Lennon Greggains
- Born: Lennon Greggains 20 January 1999 (age 27) Newport, Wales
- Height: 187 cm (6 ft 2 in)
- Weight: 96 kg (15 st 2 lb)
- School: Newport High School

Rugby union career
- Position(s): Blindside Flanker No.8

Senior career
- Years: Team / Apps / (Points)
- 2017–2023: Dragons / 11 / (0)
- 2022–2023: Hartpury / 3 / (0)

International career
- Years: Team / Apps / (Points)
- 2018: Wales U20 / 5 / (0)

= Lennon Greggains =

Welsh rugby union player

Lennon Greggains (born 20 January 1999) is a Welsh former professional rugby union player who played for the Dragons as a flanker.

== Professional career ==
Greggains made his debut for the Dragons in September 2017 against Ulster, having previously played for the Dragons academy, Cross Keys RFC and Newport RFC. Greggains missed the majority of the 2019–20 season due to ruptured knee ligaments. During the season, he signed a contract extension with the Dragons. He signed a further extension in May 2022, along with fellow back row Ben Fry.
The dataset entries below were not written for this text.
(** * turtle_transformer: CSV time series to SAREF triples

    A shallow embedding of [transformer.py] and the properties of its
    column-to-ontology mapping and row-to-observation materialisation.

    Conventions of the embedding.
    - A Python [str] is a [string]; a character is a code point below 256
      (the Latin-1 range), which covers every character class, separator and
      literal the program inspects.
    - A Python [float] is an IEEE-754 binary64 value, [spec_float].
    - The pandas reader and the rdflib serialiser are collaborators outside
      the program: the table comes in as the header and the row objects that
      [pd.read_csv] hands over, and the graph is the sequence of [g.add]
      calls (the rdflib graph is the set of the elements of that sequence).
      The prefixes bound with [g.bind] only shape the serialised text and
      are left out. *)

From Stdlib Require Import ZArith String Ascii List Bool Lia DecimalString.
From Stdlib Require Import Floats.SpecFloat.
From stdpp Require Import gmap strings list.

Open Scope string_scope.
Open Scope list_scope.

(** ** Python string operations used by the program *)

Module Py.

Definition in_range (lo hi c : ascii) : bool :=
  Ascii.leb lo c && Ascii.leb c hi.

(** The class [[a-zA-Z]]. *)
Definition is_letter (c : ascii) : bool :=
  in_range "a" "z" c || in_range "A" "Z" c.

(** The class [[0-9]]. *)
Definition is_digit (c : ascii) : bool := in_range "0" "9" c.

(** The class [[a-zA-Z0-9_]]. *)
Definition is_word (c : ascii) : bool :=
  is_letter c || is_digit c || Ascii.eqb c "_".

(** What [.] matches without DOTALL: anything but a line feed. *)
Definition is_dot (c : ascii) : bool := negb (Ascii.eqb c "010").

(** [str.isspace] on one character. *)
Definition is_space (c : ascii) : bool :=
  in_range "009" "013" c || in_range "028" "032" c
  || Ascii.eqb c "133" || Ascii.eqb c "160".

(** [str.lower] on one character. *)
Definition is_upper (c : ascii) : bool :=
  in_range "A" "Z" c
  || (in_range "192" "222" c && negb (Ascii.eqb c "215")).

Definition lower_char (c : ascii) : ascii :=
  if is_upper c then ascii_of_N (N_of_ascii c + 32) else c.

Fixpoint map_chars (f : ascii → ascii) (s : string) : string :=
  match s with
  | "" => ""
  | String c r => String (f c) (map_chars f r)
  end.

Definition lower (s : string) : string :=
  map_chars lower_char s.

(** [s[len(p):]] when [s.startswith(p)], nothing otherwise. *)
Fixpoint after_prefix (p s : string) : option string :=
  match p, s with
  | "", _ => Some s
  | String a p', String b s' =>
      if Ascii.eqb a b then after_prefix p' s' else None
  | String _ _, "" => None
  end.

(** [s.startswith(p)]. *)
Definition startswith (p s : string) : bool :=
  match after_prefix p s with
  | Some _ => true
  | None => false
  end.

(** The longest prefix of characters in a class, and what follows it:
    how a greedy [[class]*] consumes its input. *)
Fixpoint span (p : ascii → bool) (s : string) : string * string :=
  match s with
  | "" => ("", "")
  | String c r =>
      if p c then let '(a, b) := span p r in (String c a, b)
      else ("", s)
  end.

(** [s[:n]]. *)
Fixpoint take (n : nat) (s : string) : string :=
  match n, s with
  | S n', String c r => String c (take n' r)
  | _, _ => ""
  end.

(** [c in s]. *)
Fixpoint contains_char (c : ascii) (s : string) : bool :=
  match s with
  | "" => false
  | String d r => Ascii.eqb c d || contains_char c r
  end.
He joined Hartpury University R.F.C. on loan for the 2022–23 season. Greggains suffered an injury in October, and returned to playing by February.

At the end of the season, both Greggains and Fry were released by the Dragons.

After departing the Dragons, Greggains joined semi-professional club Merthyr RFC.

Greggains played for Wales U18 in 2017, before representing Wales U20 in the 2018 Six Nations Under 20s Championship and the 2018 World Rugby Under 20 Championship.

== Personal life ==
Since his retirement from rugby, Greggains has spoken out about mental health awareness, and supporting players throughout their careers.